En 1958, un documentaire de Disney avait filmé la course à la mort de ces petits mustélidés. C'était un trucage réalisé de bonne foi. Trois chercheurs viennent, après quinze ans de travail, de démontrer que ces rongeurs ne sont nullement prêts à l'ultime sacrifice. Durant des décennies, biologistes et ethnologues se sont affrontés pour savoir si les lemmings SE SUICIDAIENT par milliers en se jetant à l'eau lorsqu'ils étaient en manque d'espace et de nourriture du fait de leur surpopulation.
Il n’y a donc pas de suicides collectifs qui se reproduiraient tous les quatre ans dans une transe aussi frénétique que spectaculaire. Les prédateurs forts nombreux se chargent de réguler la population, comme du reste cela se produit partout ailleurs dans la nature.
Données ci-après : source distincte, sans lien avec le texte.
(* ===== verification/GoPath.v ===== *)
(** * What the program uses of path/filepath

    filepath.Clean and filepath.Join on a Unix system. *)

From S2P Require Import Prelude GoStrings.

Definition SEP : byte := x2f.
Definition DOT : bytes := [x2e].
Definition DOTDOT : bytes := [x2e; x2e].

(** The elements kept so far, the last one first. *)
Fixpoint clean_go (rooted : bool) (acc : list bytes) (comps : list bytes) : list bytes :=
  match comps with
  | [] => reverse acc
  | c :: comps =>
      if bool_decide (c = []) || bool_decide (c = DOT) then clean_go rooted acc comps
      else if bool_decide (c = DOTDOT) then
        match acc with
        | [] => clean_go rooted (if rooted then [] else [c]) comps
        | d :: acc' => if bool_decide (d = DOTDOT) then clean_go rooted (c :: acc) comps
                       else clean_go rooted acc' comps
        end
      else clean_go rooted (c :: acc) comps
  end.

Definition is_rooted (p : bytes) : bool := match p with x2f :: _ => true | _ => false end.

Definition render_path (rooted : bool) (comps : list bytes) : bytes :=
  match comps with
  | [] => if rooted then [SEP] else DOT
  | _ => (if rooted then [SEP] else []) ++ Join comps [SEP]
  end.

Definition Clean (p : bytes) : bytes := render_path (is_rooted p) (clean_go (is_rooted p) [] (Split p [SEP])).

(** filepath.Join: leading empty elements are dropped, the rest joined and
    cleaned. *)
Fixpoint path_Join (elems : list bytes) : bytes :=
  match elems with
  | [] => []
  | e :: rest => if bool_decide (e = []) then path_Join rest else Clean (Join (e :: rest) [SEP])
  end.

(** filepath.Dir: everything up to the last separator, cleaned. *)
Definition Dir (p : bytes) : bytes :=
  match reverse (Split p [SEP]) with
  | [] | [_] => DOT
  | _ :: rest => Clean (Join (reverse rest) [SEP] ++ [SEP])
  end.

(** ** A plain name is appended to the path *)

(** A path element that names something. *)
Definition plain_elem (c : bytes) : Prop := c <> [] /\ c <> DOT /\ c <> DOTDOT /\ SEP ∉ c.

Lemma clean_go_plain rooted acc comps c :
  plain_elem c -> clean_go rooted acc (comps ++ [c]) = clean_go rooted acc comps ++ [c].
Proof.
  intros (H1 & H2 & H3 & _). revert acc. induction comps as [|d comps IH]; intros acc; cbn [app clean_go].
  - rewrite !bool_decide_eq_false_2 by done. cbn [orb]. by rewrite reverse_cons.
  - repeat case_match; by rewrite IH.
Qed.

(** What Clean leaves: no empty or dot elements, and .. only in front of a
    relative path.  Last element first. *)
Inductive cleaned (rooted : bool) : list bytes -> Prop :=
| cleaned_nil : cleaned rooted []
| cleaned_up acc : rooted = false -> Forall (eq DOTDOT) acc -> cleaned rooted (DOTDOT :: acc)
| cleaned_elem c acc : plain_elem c -> cleaned rooted acc -> cleaned rooted (c :: acc).

Lemma cleaned_tail rooted c acc : cleaned rooted (c :: acc) -> cleaned rooted acc.
Proof.
  intros H. inversion H as [|a Hr Ha|]; subst; [|done].
  destruct acc as [|d acc]; [constructor|]. apply Forall_cons_1 in Ha as [<- Ha]. by constructor.
Qed.

Lemma clean_go_cleaned rooted acc comps :
  cleaned rooted acc -> Forall (fun c => SEP ∉ c) comps -> cleaned rooted (reverse (clean_go rooted acc comps)).
Proof.
  intros Hacc Hc. revert acc Hacc. induction Hc as [|c comps Hc _ IH]; intros acc Hacc; cbn [clean_go].
  { by rewrite reverse_involutive. }
  destruct (bool_decide (c = []) || bool_decide (c = DOT)) eqn:E0; [by apply IH|]. go_bool.
  case_bool_decide as E1.
  - subst c. destruct acc as [|d acc].
    + apply IH. destruct rooted; [constructor|]. constructor; [done|constructor].
    + case_bool_decide as E2; [|apply IH; by eapply cleaned_tail]. subst d. apply IH.
      inversion Hacc as [|a Hr Ha|? ? (_ & _ & ? & _)]; subst; [|done].
      constructor; [done|]. by constructor.
  - apply IH. by constructor.
Qed.

Lemma cleaned_no_sep rooted acc : cleaned rooted acc -> Forall (fun c => SEP ∉ c) acc.
Proof.
  induction 1 as [|acc _ Ha|c acc (_ & _ & _ & ?)]; constructor; try done.
  - by apply (bool_decide_unpack _).
  - eapply Forall_impl; [|exact Ha]. intros ? <-. by apply (bool_decide_unpack _).
Qed.

(** Cleaning again changes nothing. *)
Lemma clean_go_fixed rooted l acc :
  cleaned rooted (reverse l ++ acc) -> clean_go rooted acc l = reverse acc ++ l.
Proof.
  revert acc. induction l as [|c l IH]; intros acc Hl; cbn [clean_go]; [by rewrite app_nil_r|].
  rewrite reverse_cons, <- app_assoc in Hl. cbn [app] in Hl.
  assert (cleaned rooted (c :: acc)) as Hc.
  { clear IH. revert Hl. induction (reverse l) as [|x r IHr]; [done|]. intros ?%cleaned_tail. by apply IHr. }
  inversion Hc as [|a Hr Ha|? ? (H1 & H2 & H3 & _)]; subst.
  - rewrite (bool_decide_eq_false_2 (DOTDOT = [])), (bool_decide_eq_false_2 (DOTDOT = DOT)) by done.
    rewrite (bool_decide_eq_true_2 (DOTDOT = DOTDOT)) by done. cbn [orb].
    destruct acc as [|d acc].
    + cbn. rewrite IH by done. done.
    + apply Forall_cons_1 in Ha as [<- Ha]. rewrite bool_decide_eq_true_2 by done. rewrite IH by done.
      by rewrite (reverse_cons (DOTDOT :: acc)), <- app_assoc.
  - rewrite !bool_decide_eq_false_2 by done. cbn [orb]. rewrite IH by done.
    by rewrite reverse_cons, <- app_assoc.
Qed.

Lemma split_go_no_sep s cur : SEP ∉ cur -> Forall (fun c => SEP ∉ c) (split_go [SEP] s 0 cur).
Proof.
  revert cur. induction s as [|b s IH]; intros cur Hn; cbn [split_go].
  - by constructor.
  - rewrite HasPrefix_single. case_bool_decide as Hb.
    + constructor; [done|]. apply IH. set_solver.
    + apply IH. rewrite elem_of_app. set_solver.
Qed.

(** Joining a plain name to a cleaned, non-empty path appends it. *)
Lemma Clean_cleaned p : exists comps, Clean p = render_path (is_rooted p) comps /\
  cleaned (is_rooted p) (reverse comps).
Proof.
  eexists. split; [reflexivity|]. apply clean_go_cleaned; [constructor|]. apply split_go_no_sep. set_solver.
Qed.

Lemma Clean_plain_elem rooted comps c :
  cleaned rooted (reverse comps) -> comps <> [] -> plain_elem c ->
  Clean (render_path rooted comps ++ [SEP] ++ c) = render_path rooted comps ++ [SEP] ++ c.
Proof.
  intros Hc Hne Hp. destruct comps as [|d comps]; [done|].
  assert (is_rooted (render_path rooted (d :: comps) ++ [SEP] ++ c) = rooted) as Hr.
  { assert (exists b d', d = b :: d' /\ b <> SEP) as (b & d' & -> & Hb).
    { apply cleaned_no_sep in Hc as Hs. rewrite Forall_reverse in Hs. apply Forall_cons_1 in Hs as [Hs _].
      assert (d <> []) as Hd.
      { rewrite reverse_cons in Hc. clear - Hc. induction (reverse comps) as [|x l IH].
        - cbn in Hc. inversion Hc as [|? ? ?|? ? (? & _)]; done.
        - apply IH. by apply cleaned_tail in Hc. }
      destruct d as [|b d']; [done|]. exists b, d'. set_solver. }
    destruct rooted; [done|]. cbn [render_path app]. destruct comps; simpl; by destruct b. }
  unfold Clean. rewrite Hr.
  assert (Split (render_path rooted (d :: comps) ++ [SEP] ++ c) [SEP] =
    (if rooted then [[]] else []) ++ (d :: comps) ++ [c]) as ->.
  { apply cleaned_no_sep in Hc. rewrite Forall_reverse in Hc.
    assert (Split (Join (d :: comps) [SEP]) [SEP] = d :: comps) as Hs by (by apply Split_Join).
    assert (Split c [SEP] = [c]) as Hs' by (apply Split_piece; apply Hp).
    cbn [render_path]. destruct rooted; cbn [app].
    - change (SEP :: Join (d :: comps) [SEP] ++ SEP :: c) with ([] ++ SEP :: Join (d :: comps) [SEP] ++ SEP :: c).
      rewrite !Split_app, Hs, Hs'. done.
    - by rewrite Split_app, Hs, Hs'. }
  assert (clean_go rooted [] ((if rooted then [[]] else []) ++ (d :: comps) ++ [c]) = (d :: comps) ++ [c]) as ->.
  { assert (clean_go rooted [] ((d :: comps) ++ [c]) = (d :: comps) ++ [c]) as Hg.
    { rewrite clean_go_plain by done. rewrite clean_go_fixed; [done|]. by rewrite app_nil_r. }
    destruct rooted; [|exact Hg]. exact Hg. }
  cbn [render_path app]. rewrite <- app_assoc. f_equal.
  clear. revert d. induction comps as [|e comps IH]; intros d; [done|].
  change ((e :: comps) ++ [c]) with (e :: (comps ++ [c])).
  rewrite (Join_cons d (e :: comps)), (Join_cons d (e :: (comps ++ [c]))) by done.
  by rewrite IH, <- !app_assoc.
Qed.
Les scientifiques sont bien déçus, car ce phénomène alimentait les conversations en ville et permettait les extrapolations les plus audacieuses.
Le lemming était en quelque sorte un rongeur citoyen, qui n’hésitait pas à se sacrifier pour la survie de la communauté. On pouvait écraser une larme entre deux petits fours en songeant à ce que serait belle l’humanité, si à l’exemple de ces petites bêtes héroïques, elle savait faire taire son incorrigible égoïsme.
Ces scientifiques auraient tord de désespérer et devraient se pencher un peu plus sur le cas de l’humanité précisément.
Car mourir pour la communauté, on nous l’a fait déjà depuis longtemps, rappelons nous seulement ce fameux couplet : « La république nous appelle, un français doit vivre pour elle, pour elle un français doit mourir », la chanson ne dit pas qui doit survivre. Et si l’on en juge par les débuts de Marianne, il n’y en avait pas beaucoup.Pour ma part, j’opte pour la philosophie de Brassens : « Mourir pour des idées, d’accord mais de mort lente ».Revenons cependant à l’humanité d’aujourd’hui, et restons dans notre pays, il y a tant à faire. Chute démographique, deux cent milles avortements par an, perte de l’identité Française et Européenne (Monsieur Chirac, que resterait-il en Europe de présentable, si on faisait disparaître d’un coup tous les monuments évoquant nos origines Chrétiennes ? même un lemming comprend ça) abandon suicidaire de la souveraineté nationale, débats de plus en plus complaisant sur l’euthanasie, sur la dépénalisation du cannabis, sur le mariage des homosexuels avec adoption d’enfants…
Il me semble qu’il y a là une bonne matière pour nos savants dans l’étude du comportement, convulsivement suicidaire, de l’humanité occidentale en général et française en particulier.
Heureusement il reste les Manants du roi, une race peu connue des scientifiques, et dont la capacité, non seulement de survivre, mais de s’adapter à tout les milieux, en fait une autre curiosité (qui ne supporte d’être conservé que dans l’alcool) capable de bouleverser tout les lieux communs, et toutes les idées reçues…La faculté a encore du travail sur la planche.

O.D., le 26 janvier 2004,
en ce jour de la Saint-Polycarpe.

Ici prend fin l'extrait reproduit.